* EXERCISE AIM *
Examine the data below and state how many lines contain "then", offering no other words.

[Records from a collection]
- - -

Definition q931_resume_reject_request (c : nat) (user_ies : option q931_ies) : W unit :=
  report_call c ;;
  state ← getc c call_state;
  match state with
  | N17_RESUME_REQUEST =>
      q931_call_send_resume_reject c user_ies ;;
      q931_call_release_reference c ;;
      q931_call_set_state c N0_NULL_STATE
  | _ => q931_call_unexpected_primitive c
  end.

Definition q931_resume_response (c : nat) (user_ies : option q931_ies) : W unit :=
  report_call c ;;
  state ← getc c call_state;
  match state with
  | N17_RESUME_REQUEST =>
      q931_call_send_resume_acknowledge c user_ies ;;
      q931_call_set_state c N10_ACTIVE
  | _ => q931_call_unexpected_primitive c
  end.

(** [call->selected_ces] still points to the CES after it has been freed. *)
Definition q931_setup_complete_request (c : nat) (user_ies : option q931_ies) : W unit :=
  report_call c ;;
  state ← getc c call_state;
  match state with
  | N8_CONNECT_REQUEST =>
      on_channel c q931_channel_connect ;;
      ifM (getc c call_broadcast_setup)
        (pre ← getc c call_preselected_ces;
         upd_call c (set_call_selected_ces pre) ;;
         s ← deref pre;
         sr ← read_ces s;
         d ← q931_dlc_get (ces_dlc sr);
         upd_call c (set_call_dlc (Some d)) ;;
         q931_dlc_hold (ces_dlc sr) ;;
         q931_call_send_connect_acknowledge c user_ies ;;
         q931_ces_free s ;;
         ies ← call_cause_ies c Q931_IE_C_CV_NON_SELECTED_USER_CLEARING [];
         for_each_ces c (λ s, q931_ces_release_request s (Some ies)))
        (q931_call_send_connect_acknowledge c user_ies) ;;
      q931_call_set_state c N10_ACTIVE
  | _ => q931_call_unexpected_primitive c
  end.

Definition q931_setup_request (c : nat) (user_ies : option q931_ies) : W unit :=
  report_call c ;;
  state ← getc c call_state;
  match state with
  | N0_NULL_STATE =>
      q931_channel_acquire c ;;
      ch ← getc c call_channel; intf ← read_intf;
      if bool_decide (is_Some ch) || intf_enable_bumping intf then
        q931_call_start_timer c T303 ;;
        setup ← getc c call_setup_ies;
        setup ← lift (q931_ies_copy setup user_ies);
        chans ← (match ch with
                 | Some i => lift (q931_chanset_add q931_chanset_init i)
                 | None => mret q931_chanset_init end);
        (* [preferred_exclusive] is assigned when the element is in the set *)
        let multipoint := bool_decide (intf_mode intf = LAPD_INTF_MODE_MULTIPOINT) in
        setup ← lift (q931_ies_add_put setup
                  (new_channel_identification intf
                     (if multipoint then Q931_IE_CI_PE_EXCLUSIVE else Q931_IE_CI_PE_PREFERRED)
                     chans));
        dt ← new_datetime;
        setup ← lift (q931_ies_add_put setup dt);
        upd_call c (set_call_setup_ies setup) ;;
        (if multipoint then
           upd_call c (set_call_broadcast_setup true) ;;
           q931_call_start_timer c T312 ;;
           q931_call_send_setup_bc c (Some setup)
         else q931_call_send_setup c (Some setup)) ;;
        q931_call_set_state c N6_CALL_PRESENT
      else
        ies ← call_cause_ies c Q931_IE_C_CV_NO_CIRCUIT_CHANNEL_AVAILABLE [];
        q931_call_primitive c Q931_CCB_RELEASE_INDICATION (Some ies)
  | U0_NULL_STATE =>
      setup ← getc c call_setup_ies;
      setup ← lift (q931_ies_copy setup user_ies);
      upd_call c (set_call_setup_ies setup) ;;
      q931_call_send_setup c (Some setup) ;;
      q931_call_start_timer c T303 ;;
      q931_call_set_state c U1_CALL_INITIATED
  | _ => q931_call_unexpected_primitive c
  end.

Definition q931_setup_response (c : nat) (user_ies : option q931_ies) : W unit :=
  report_call c ;;
  ies ← lift (q931_ies_merge [] user_ies);
  state ← getc c call_state;
  match state with
  | N2_OVERLAP_SENDING =>
      dt ← new_datetime;
      ies ← lift (q931_ies_add_put ies dt);
      q931_call_stop_timer c T302 ;;
      q931_call_send_connect c (Some ies) ;;
      q931_call_set_state c N10_ACTIVE
  | N3_OUTGOING_CALL_PROCEEDING | N4_CALL_DELIVERED =>
      dt ← new_datetime;
      ies ← lift (q931_ies_add_put ies dt);
      q931_call_send_connect c (Some ies) ;;
      q931_call_set_state c N10_ACTIVE
  | U6_CALL_PRESENT =>
      ies ← add_call_channel c Q931_IE_CI_PE_EXCLUSIVE ies;
      q931_call_send_connect c (Some ies) ;;
      q931_call_start_timer c T313 ;;
      q931_call_set_state c U8_CONNECT_REQUEST
  | U7_CALL_RECEIVED | U9_INCOMING_CALL_PROCEEDING =>
      q931_call_send_connect c user_ies ;;
      q931_call_start_timer c T313 ;;
      q931_call_set_state c U8_CONNECT_REQUEST
  | U25_OVERLAP_RECEIVING =>
      q931_call_stop_timer c T302 ;;
      q931_call_send_connect c user_ies ;;
      q931_call_start_timer c T313 ;;
      q931_call_set_state c U8_CONNECT_REQUEST
  | _ => q931_call_unexpected_primitive c
  end.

- - -

* EXERCISE SOLUTION *
3